Die regionalen Explorationsinvestitionen sind seit 2018 ebenfalls rückläufig, und während sich Sambia auf die Basisexploration konzentriert, werden in den nächsten fünf Jahren nur wenige Großprojekte gestartet.
Dennoch haben sich die Gewinnmargen meiner Minen verbessert.
Die Kupferpreise werden im Jahr 2020 durchschnittlich 6.159 USD pro Tonne betragen.
Die regional gewichteten durchschnittlichen vollen fortlaufenden Kosten werden aufgrund niedrigerer Minenkosten aufgrund von Währungsabwertungen und geringerer Aufbereitungsmengen auf 1,77 USD pro Pfund steigen.
Unternehmen ergriffen auch schnell Maßnahmen wie Kapitalbindung oder Erweiterung des Betriebsumfangs;
Und die Auswirkungen höherer Lizenzgebühren sind weniger ausgeprägt als zunächst angenommen.
Der Verbrauch von raffiniertem Kupfer nahm stark zu, was auf die Fertigungs-, Bau- und Autoindustrie von China&zurückzuführen ist.

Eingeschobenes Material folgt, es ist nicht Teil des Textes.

#[export] Instance standalone_client : ClientBackend W StandaloneBackend := {|
  cb_version := fun w b => let '(status, version, w1) := sb_version w b in Some (status, version, b, w1);
  cb_entities := fun w b kind => sb_entities fuel w b kind;
  cb_capabilities := fun w b entity => sb_capabilities fuel w b entity;
  cb_health := fun w b request => sb_health fuel w b request;
  cb_close := sb_close |}.

#[export] Instance embedded_client {P} `{Provider P} : ClientBackend W (EmbeddedBackend (P := P)) := {|
  cb_version := fun w e => let '(status, version) := eb_version e in Some (status, version, e, w);
  cb_entities := fun w e kind => Some (eb_entities e kind, e, w);
  cb_capabilities := fun w e entity => let '(status, set) := eb_capabilities e entity in Some (status, set, e, w);
  cb_health := fun w e request => let '(now, w1) := k_now w in Some (eb_health e request now, e, w1);
  cb_close := fun w e => let '(status, e1) := eb_close e in (status, e1, w) |}.

(** [std::unique_ptr<ClientBackend>] *)
Inductive backend := BStandalone (b : StandaloneBackend) | BEmbedded (e : EmbeddedBackend (P := UnavailableProvider)).

(** A method of one backend as a method of the choice. *)
Definition lift {A B} (inject : B -> backend) (r : option (A * B * W)) : option (A * backend * W) :=
  match r with Some (a, b, w) => Some (a, inject b, w) | None => None end.

#[export] Instance backend_client : ClientBackend W backend := {|
  cb_version := fun w b => match b with
    | BStandalone s => lift BStandalone (cb_version w s) | BEmbedded e => lift BEmbedded (cb_version w e) end;
  cb_entities := fun w b kind => match b with
    | BStandalone s => lift BStandalone (cb_entities w s kind) | BEmbedded e => lift BEmbedded (cb_entities w e kind) end;
  cb_capabilities := fun w b entity => match b with
    | BStandalone s => lift BStandalone (cb_capabilities w s entity) | BEmbedded e => lift BEmbedded (cb_capabilities w e entity) end;
  cb_health := fun w b request => match b with
    | BStandalone s => lift BStandalone (cb_health w s request) | BEmbedded e => lift BEmbedded (cb_health w e request) end;
  cb_close := fun w b => match b with
    | BStandalone s => let '(status, s1, w1) := cb_close w s in (status, BStandalone s1, w1)
    | BEmbedded e => let '(status, e1, w1) := cb_close w e in (status, BEmbedded e1, w1) end |}.

(** ** Opening *)

Context (pid : Z) (nonce : string).

(** The configuration of an embedded core. *)
Definition embedded_config (o : EffectiveOptions) : RuntimeConfig :=
  mkRuntimeConfig (toInternalTarget (eff_target o)) limits_default (eff_deadline o) 5000.

(** The result of opening: the status, [*out_handle] and the process. *)
Definition openEmbedded (c : Client (W := W) (B := backend)) (o : EffectiveOptions) (p : ptr)
    : pdcm_status_t * ptr * Client (W := W) (B := backend) :=
  if eff_target o =? PDCM_TARGET_UNKNOWN then (PDCM_STATUS_INVALID_ARGUMENT, 0, c)
  else
  match eb_construct (P := UnavailableProvider) (embedded_config o) (Some up_init) true with
  | inl _ => (PDCM_STATUS_INTERNAL, 0, c)
  | inr e =>
      let '(t1, w1) := k_now (cl_world c) in
      let '(t2, w2) := k_now w1 in
      let '(t3, w3) := k_now w2 in
      let '(started, e1) := eb_start e t1 t2 t3 in
      if negb (st_ok started) then (st_code started, 0, mkClient w3 (cl_handles c))
      else (PDCM_STATUS_SUCCESS, p, mkClient w3 (<[p := handle_new (BEmbedded e1)]> (cl_handles c)))
  end.

Definition openStandalone (c : Client (W := W) (B := backend)) (o : EffectiveOptions) (p : ptr)
    : outcome (pdcm_status_t * ptr * Client (W := W) (B := backend)) :=
  let b := sb_construct (eff_endpoint o) (eff_deadline o) (lim_max_frame_bytes limits_default) in
  let! (started, b1, w1) := or_waits (sb_start fuel (cl_world c) b pid nonce) in
  if negb (st_ok started)
  then (* the destructor of the backend closes it *)
    Done (st_code started, 0, mkClient (snd (sb_close w1 b1)) (cl_handles c))
  else Done (PDCM_STATUS_SUCCESS, p, mkClient w1 (<[p := handle_new (BStandalone b1)]> (cl_handles c))).

(** A standalone failure after which an embedded backend may be tried. *)
Definition may_fall_back (o : EffectiveOptions) (status : pdcm_status_t) : bool :=
  negb ((status ==? PDCM_STATUS_SUCCESS) || (eff_mode o =? PDCM_MODE_STANDALONE)
        || (Z.land (eff_flags o) PDCM_OPEN_ALLOW_EMBEDDED_FALLBACK =? 0)
        || ((status !=? PDCM_STATUS_UNAVAILABLE) && (status !=? PDCM_STATUS_TIMEOUT))).

Definition openSelectedBackend (c : Client (W := W) (B := backend)) (o : EffectiveOptions) (p : ptr)
    : outcome (pdcm_status_t * ptr * Client (W := W) (B := backend)) :=
  if eff_mode o =? PDCM_MODE_EMBEDDED then Done (openEmbedded c o p)
  else
  let! (status, out, c1) := openStandalone c o p in
  if may_fall_back o status then Done (openEmbedded c1 o p) else Done (status, out, c1).

Definition pdcm_open (c : Client (W := W) (B := backend)) (options : option pdcm_open_options_t) (out_handle : option ptr) (p : ptr)
    : outcome (pdcm_status_t * option ptr * Client (W := W) (B := backend)) :=
  match out_handle with
  | None => Done (PDCM_STATUS_INVALID_ARGUMENT, None, c)
  | Some out =>
      if negb (out =? 0) then Done (PDCM_STATUS_INVALID_ARGUMENT, Some out, c)
      else
      match parseOptions options with
      | inl refused => Done (refused, Some out, c)
      | inr effective => let! (status, out1, c1) := openSelectedBackend c effective p in Done (status, Some out1, c1)
      end
  end.

(** ** The embedded backend of the interface

    Its provider is the unavailable one, so its core starts degraded. *)

Definition degraded_snapshot : CoreSnapshot :=
  mkCoreSnapshot CS_Degraded PS_Unavailable DR_ProviderUnavailable PDCM_STATUS_UNAVAILABLE 0 0.

Record embedded_serving (o : EffectiveOptions) (e : EmbeddedBackend (P := UnavailableProvider)) : Prop := {
  es_config : eb_config_ e = embedded_config o;
  es_started : eb_started_ e = true /\ eb_closed_ e = false;
  es_session : eb_session_id_ e = 1;
  es_snapshot : sv_snapshot_ (eb_core_ e) = degraded_snapshot;
  es_view : cv_generation_ (snapshot_ (sv_semantic_catalog_ (eb_core_ e))) = 0 }.

Lemma embedded_starts o t1 t2 t3 : 1 <= eff_deadline o -> toInternalTarget (eff_target o) <> TK_Unknown ->
  exists e e1, eb_construct (P := UnavailableProvider) (embedded_config o) (Some up_init) true = inr e /\
    eb_start e t1 t2 t3 = (st_success, e1) /\ embedded_serving o e1.
Proof.
  intros Hd Ht. unfold embedded_config. destruct (eff_deadline o) as [|d|d] eqn:Ed; [lia| |lia].
  destruct (toInternalTarget (eff_target o)) eqn:Et; [done| |]; (eexists; eexists; split; [reflexivity|]; split; [reflexivity|]);
    (split; [unfold embedded_config; rewrite Ed, Et; reflexivity|split; reflexivity|reflexivity..]).
Qed.

Lemma accepted_options options o : (forall x, options = Some x -> u32 (oo_flags x) /\ 0 <= oo_deadline_ns x) -> parseOptions options = inr o ->
  1 <= eff_deadline o /\ known_target (eff_target o) = true /\ (eff_flags o = 0 \/ eff_flags o = PDCM_OPEN_ALLOW_EMBEDDED_FALLBACK) /\
  known_mode (eff_mode o) = true.
Proof.
  destruct options as [x|]; intros Hx Hp; [|injection Hp as <-; by split_and!; try left].
  destruct (Hx x eq_refl) as [Hf Hd]. pose proof (parse_options_spec x Hf Hd) as Hs. rewrite Hp in Hs.
  destruct Hs as [[[_ _ F _] _ M T _ _] ->]. unfold effective_of. cbn. split_and!; try done. guard as G; lia.
Qed.

Lemma target_known t : known_target t = true -> t <> PDCM_TARGET_UNKNOWN -> toInternalTarget t <> TK_Unknown.
Proof.
  unfold known_target, toInternalTarget. rewrite !orb_true_iff, !Z.eqb_eq. intros [[E|E]|E]; rewrite E; done.
Qed.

Und in Entwicklungsländern wie Indien wird die Nachfrage nach Kupfer mit wachsender Bevölkerung steigen.
Wenn sich die wirtschaftlichen Bedingungen verbessern, wird der Mangel an raffiniertem Kupfer bis 2024 220.000 Tonnen erreichen.
Afrika verfügt über ausreichende Kapazitäten, um seinen Produktionsstatus aufrechtzuerhalten, unterstützt durch mittlere und große Bergbauprojekte.
Um jedoch die künftigen Marktbedingungen nutzen zu können, sind erhebliche Investitionen und wirtschaftliche Verbesserungen erforderlich, um nachhaltig zu einer erhöhten Explorationsaktivität und verwertbaren Vermögenswerten zu führen.